About this task: Repeat every entry below exactly.

========================================================================

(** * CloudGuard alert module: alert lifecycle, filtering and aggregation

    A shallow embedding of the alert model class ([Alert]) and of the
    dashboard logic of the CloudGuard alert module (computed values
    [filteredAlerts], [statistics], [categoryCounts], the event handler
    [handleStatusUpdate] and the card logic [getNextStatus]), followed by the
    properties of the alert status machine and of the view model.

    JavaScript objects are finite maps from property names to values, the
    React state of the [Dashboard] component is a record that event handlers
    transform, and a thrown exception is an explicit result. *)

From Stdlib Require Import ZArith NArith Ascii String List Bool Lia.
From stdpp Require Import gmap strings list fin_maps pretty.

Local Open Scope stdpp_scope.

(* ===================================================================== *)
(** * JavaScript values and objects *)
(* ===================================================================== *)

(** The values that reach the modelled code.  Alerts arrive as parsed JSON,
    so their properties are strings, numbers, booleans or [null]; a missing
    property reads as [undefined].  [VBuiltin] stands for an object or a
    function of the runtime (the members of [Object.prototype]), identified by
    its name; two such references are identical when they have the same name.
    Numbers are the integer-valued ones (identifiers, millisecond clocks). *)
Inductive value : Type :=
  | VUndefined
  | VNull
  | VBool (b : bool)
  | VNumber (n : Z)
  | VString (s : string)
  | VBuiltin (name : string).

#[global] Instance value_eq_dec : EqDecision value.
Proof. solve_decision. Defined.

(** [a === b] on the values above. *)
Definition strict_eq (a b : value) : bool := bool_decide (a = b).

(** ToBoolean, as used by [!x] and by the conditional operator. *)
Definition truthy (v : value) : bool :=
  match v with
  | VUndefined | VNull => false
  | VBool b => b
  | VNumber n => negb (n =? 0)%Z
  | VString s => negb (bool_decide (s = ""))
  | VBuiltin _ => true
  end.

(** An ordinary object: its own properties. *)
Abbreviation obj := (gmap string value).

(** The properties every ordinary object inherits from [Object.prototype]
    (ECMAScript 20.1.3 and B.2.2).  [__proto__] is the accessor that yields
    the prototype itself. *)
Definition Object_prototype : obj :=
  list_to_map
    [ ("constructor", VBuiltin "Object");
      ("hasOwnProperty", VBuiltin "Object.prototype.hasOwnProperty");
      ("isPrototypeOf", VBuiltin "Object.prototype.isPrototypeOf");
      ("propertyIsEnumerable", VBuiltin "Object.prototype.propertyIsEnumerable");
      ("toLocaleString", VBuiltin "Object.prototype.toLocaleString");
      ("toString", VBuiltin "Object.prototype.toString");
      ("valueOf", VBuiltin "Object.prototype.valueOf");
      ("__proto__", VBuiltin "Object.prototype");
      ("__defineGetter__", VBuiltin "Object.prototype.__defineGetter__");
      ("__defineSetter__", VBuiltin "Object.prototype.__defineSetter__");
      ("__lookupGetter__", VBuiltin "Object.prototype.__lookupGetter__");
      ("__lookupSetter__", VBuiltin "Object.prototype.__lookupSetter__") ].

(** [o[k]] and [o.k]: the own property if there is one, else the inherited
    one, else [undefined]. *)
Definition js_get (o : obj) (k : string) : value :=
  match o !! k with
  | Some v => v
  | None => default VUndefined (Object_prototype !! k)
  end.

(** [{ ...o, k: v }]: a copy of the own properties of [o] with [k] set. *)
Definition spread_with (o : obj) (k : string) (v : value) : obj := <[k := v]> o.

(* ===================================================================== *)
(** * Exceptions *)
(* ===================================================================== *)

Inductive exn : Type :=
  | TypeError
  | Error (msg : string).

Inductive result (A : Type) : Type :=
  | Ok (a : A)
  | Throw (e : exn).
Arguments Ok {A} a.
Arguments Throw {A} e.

========================================================================

Answer space:
(** * CloudGuard alert module: alert lifecycle, filtering and aggregation

    A shallow embedding of the alert model class ([Alert]) and of the
    dashboard logic of the CloudGuard alert module (computed values
    [filteredAlerts], [statistics], [categoryCounts], the event handler
    [handleStatusUpdate] and the card logic [getNextStatus]), followed by the
    properties of the alert status machine and of the view model.

    JavaScript objects are finite maps from property names to values, the
    React state of the [Dashboard] component is a record that event handlers
    transform, and a thrown exception is an explicit result. *)

From Stdlib Require Import ZArith NArith Ascii String List Bool Lia.
From stdpp Require Import gmap strings list fin_maps pretty.

Local Open Scope stdpp_scope.

(* ===================================================================== *)
(** * JavaScript values and objects *)
(* ===================================================================== *)

(** The values that reach the modelled code.  Alerts arrive as parsed JSON,
    so their properties are strings, numbers, booleans or [null]; a missing
    property reads as [undefined].  [VBuiltin] stands for an object or a
    function of the runtime (the members of [Object.prototype]), identified by
    its name; two such references are identical when they have the same name.
    Numbers are the integer-valued ones (identifiers, millisecond clocks). *)
Inductive value : Type :=
  | VUndefined
  | VNull
  | VBool (b : bool)
  | VNumber (n : Z)
  | VString (s : string)
  | VBuiltin (name : string).

#[global] Instance value_eq_dec : EqDecision value.
Proof. solve_decision. Defined.

(** [a === b] on the values above. *)
Definition strict_eq (a b : value) : bool := bool_decide (a = b).

(** ToBoolean, as used by [!x] and by the conditional operator. *)
Definition truthy (v : value) : bool :=
  match v with
  | VUndefined | VNull => false
  | VBool b => b
  | VNumber n => negb (n =? 0)%Z
  | VString s => negb (bool_decide (s = ""))
  | VBuiltin _ => true
  end.

(** An ordinary object: its own properties. *)
Abbreviation obj := (gmap string value).

(** The properties every ordinary object inherits from [Object.prototype]
    (ECMAScript 20.1.3 and B.2.2).  [__proto__] is the accessor that yields
    the prototype itself. *)
Definition Object_prototype : obj :=
  list_to_map
    [ ("constructor", VBuiltin "Object");
      ("hasOwnProperty", VBuiltin "Object.prototype.hasOwnProperty");
      ("isPrototypeOf", VBuiltin "Object.prototype.isPrototypeOf");
      ("propertyIsEnumerable", VBuiltin "Object.prototype.propertyIsEnumerable");
      ("toLocaleString", VBuiltin "Object.prototype.toLocaleString");
      ("toString", VBuiltin "Object.prototype.toString");
      ("valueOf", VBuiltin "Object.prototype.valueOf");
      ("__proto__", VBuiltin "Object.prototype");
      ("__defineGetter__", VBuiltin "Object.prototype.__defineGetter__");
      ("__defineSetter__", VBuiltin "Object.prototype.__defineSetter__");
      ("__lookupGetter__", VBuiltin "Object.prototype.__lookupGetter__");
      ("__lookupSetter__", VBuiltin "Object.prototype.__lookupSetter__") ].

(** [o[k]] and [o.k]: the own property if there is one, else the inherited
    one, else [undefined]. *)
Definition js_get (o : obj) (k : string) : value :=
  match o !! k with
  | Some v => v
  | None => default VUndefined (Object_prototype !! k)
  end.

(** [{ ...o, k: v }]: a copy of the own properties of [o] with [k] set. *)
Definition spread_with (o : obj) (k : string) (v : value) : obj := <[k := v]> o.

(* ===================================================================== *)
(** * Exceptions *)
(* ===================================================================== *)

Inductive exn : Type :=
  | TypeError
  | Error (msg : string).

Inductive result (A : Type) : Type :=
  | Ok (a : A)
  | Throw (e : exn).
Arguments Ok {A} a.
Arguments Throw {A} e.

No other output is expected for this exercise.